| PROBLEM DETAILS |
Go through the records below and tally the lines that include "document". Answer with the number only.

┌─ DATASET ENTRIES

(* ------------------------------------------------------------------ *)
(** ** Out-of-range segment indices *)

(** The run of the counterexample: a document with one step has two
    segments, each payload two frames long.  Segment 0 ends and its
    [onended] starts segment 1; three frames later, before the node of
    segment 1 is reported ended, the user pauses with the play/pause
    button: the elapsed time exceeds the duration, so [pauseAudio]
    advances the index past the last segment. *)
Definition past_last_segment : list Event :=
  [ESubmit; EContent (Ok doc_one_step); EAudio [payload_two_samples; payload_two_samples];
   ETick 2; ENodeEnds 0; EDispatch; ETick 3; ETogglePlay].

(** C9 (counterexample).  After that pause the active index is 2 with two
    buffers.  A deep dive on the step (its button is shown, since the
    document has a step) pauses again at this out-of-range index and
    changes nothing: the engine does not go to Ended, the index stays 2. *)
Lemma pause_out_of_range_stays :
  let s1 := run past_last_segment init in
  length (steps doc_one_step) = 1%nat /\
  length (buffers s1) = 2%nat /\ activeIdx s1 = 2%nat /\ isPlaying s1 = false /\
  apply EDeepDive s1 = s1 /\ activeIdx (apply EDeepDive s1) = 2%nat.
Proof. vm_compute. repeat split. Qed.

(** C9 (amended).  No operation crashes on a missing or out-of-range
    index (the embedding is total).  [playSegment] (behind play, replay and
    the auto-advance) at an index at or past the number of buffers creates
    no node and goes to Ended: [isPlaying] false, active index 0,
    highlighted step 0, offset 0, nothing else changed.  [pauseAudio] does
    not go to Ended: without a live node it changes nothing, so an index
    pushed past the last segment stays there until the next play or stop;
    with a live node on a missing buffer it reads the duration as 0 and,
    when some time has elapsed, advances the index once more. *)
Theorem out_of_range_index_handling :
  (forall s index offset, (length (buffers s) <= index)%nat ->
     playSegment index offset s =
     set_pauseOffset 0 (set_currentStep 0 (set_activeIdx 0 (set_isPlaying false s)))) /\
  (forall s, (length (buffers s) <= activeIdx s)%nat ->
     let s' := playAudio s in
     isPlaying s' = false /\ activeIdx s' = 0%nat /\ currentStep s' = 0%nat /\
     pauseOffset s' = 0 /\ sourceRef s' = sourceRef s /\ sounding s' = sounding s) /\
  (forall s, sourceRef s = None -> pauseAudio s = s) /\
  (forall s id, sourceRef s = Some id -> nth_error (buffers s) (activeIdx s) = None ->
     0 < now s - startTime s ->
     let s' := pauseAudio s in
     activeIdx s' = S (activeIdx s) /\ pauseOffset s' = 0 /\ isPlaying s' = false /\
     sourceRef s' = None).
Proof.
  split; [intros s index offset; apply playSegment_out_of_range|].
  split.
  { intros s H. cbv zeta. unfold playAudio. rewrite playSegment_out_of_range by exact H.
    repeat split. }
  split.
  { intros s H. unfold pauseAudio. rewrite H. reflexivity. }
  intros s id Hr Hn Hpos. cbv zeta. unfold pauseAudio. rewrite Hr.
  destruct (node_ends_fields id s) as [En [Es [Ea [Eb _]]]].
  assert (Hd : duration_at (activeIdx (node_ends id s)) (node_ends id s) = 0)
    by (unfold duration_at; rewrite Ea, Eb, Hn; reflexivity).
  rewrite Hd, En, Es.
  replace (0 <? now s - startTime s) with true by (symmetry; apply Z.ltb_lt; exact Hpos).
  simpl. rewrite Ea. repeat split.
Qed.

Lemma out_of_range_index_handling_witness :
  let s1 := run past_last_segment init in
  sourceRef s1 = None /\ pauseAudio s1 = s1 /\
  let s2 := playAudio s1 in
  isPlaying s2 = false /\ activeIdx s2 = 0%nat /\ currentStep s2 = 0%nat /\
  pauseOffset s2 = 0 /\ sourceRef s2 = sourceRef s1 /\ sounding s2 = sounding s1.
Proof.
  destruct out_of_range_index_handling as [_ [Hplay [Hpause _]]].
  split; [vm_compute; reflexivity|].
  split; [apply Hpause; vm_compute; reflexivity|].
  apply Hplay. vm_compute. constructor.
Defined.

(* ================================================================== *)
(** * Further properties of the code *)

(* ------------------------------------------------------------------ *)
(** ** [atob] *)

Section Base64.

Lemma b64_index_range (c v : Z) : b64_index c = Some v -> 0 <= v < 64.
Proof.
  unfold b64_index. intros H.
  destruct ((65 <=? c) && (c <=? 90)) eqn:E1;
    [apply andb_true_iff in E1; destruct E1 as [E1 E1']; apply Z.leb_le in E1, E1';
     injection H as <-; lia|].
  destruct ((97 <=? c) && (c <=? 122)) eqn:E2;
    [apply andb_true_iff in E2; destruct E2 as [E2 E2']; apply Z.leb_le in E2, E2';
     injection H as <-; lia|].
  destruct ((48 <=? c) && (c <=? 57)) eqn:E3;
    [apply andb_true_iff in E3; destruct E3 as [E3 E3']; apply Z.leb_le in E3, E3';
     injection H as <-; lia|].
  destruct (c =? 43); [injection H as <-; lia|].
  destruct (c =? 47); [injection H as <-; lia | discriminate].
Qed.

Lemma b64_indices_spec (s : jsstr) (vs : list Z) :
  b64_indices s = Some vs -> length vs = length s /\ Forall (fun v => 0 <= v < 64) vs.
Proof.
  revert vs; induction s as [|c s IH]; intros vs H; simpl in H.
  - injection H as <-. split; [reflexivity | constructor].
  - destruct (b64_index c) as [v|] eqn:Ec; [|discriminate].
    destruct (b64_indices s) as [vs'|]; [|discriminate].
    injection H as <-. destruct (IH vs' eq_refl) as [Hl Hf].
    split; [simpl; lia | constructor; [eapply b64_index_range; exact Ec | exact Hf]].
Qed.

└─

| ANSWER TO THE EXERCISE |
2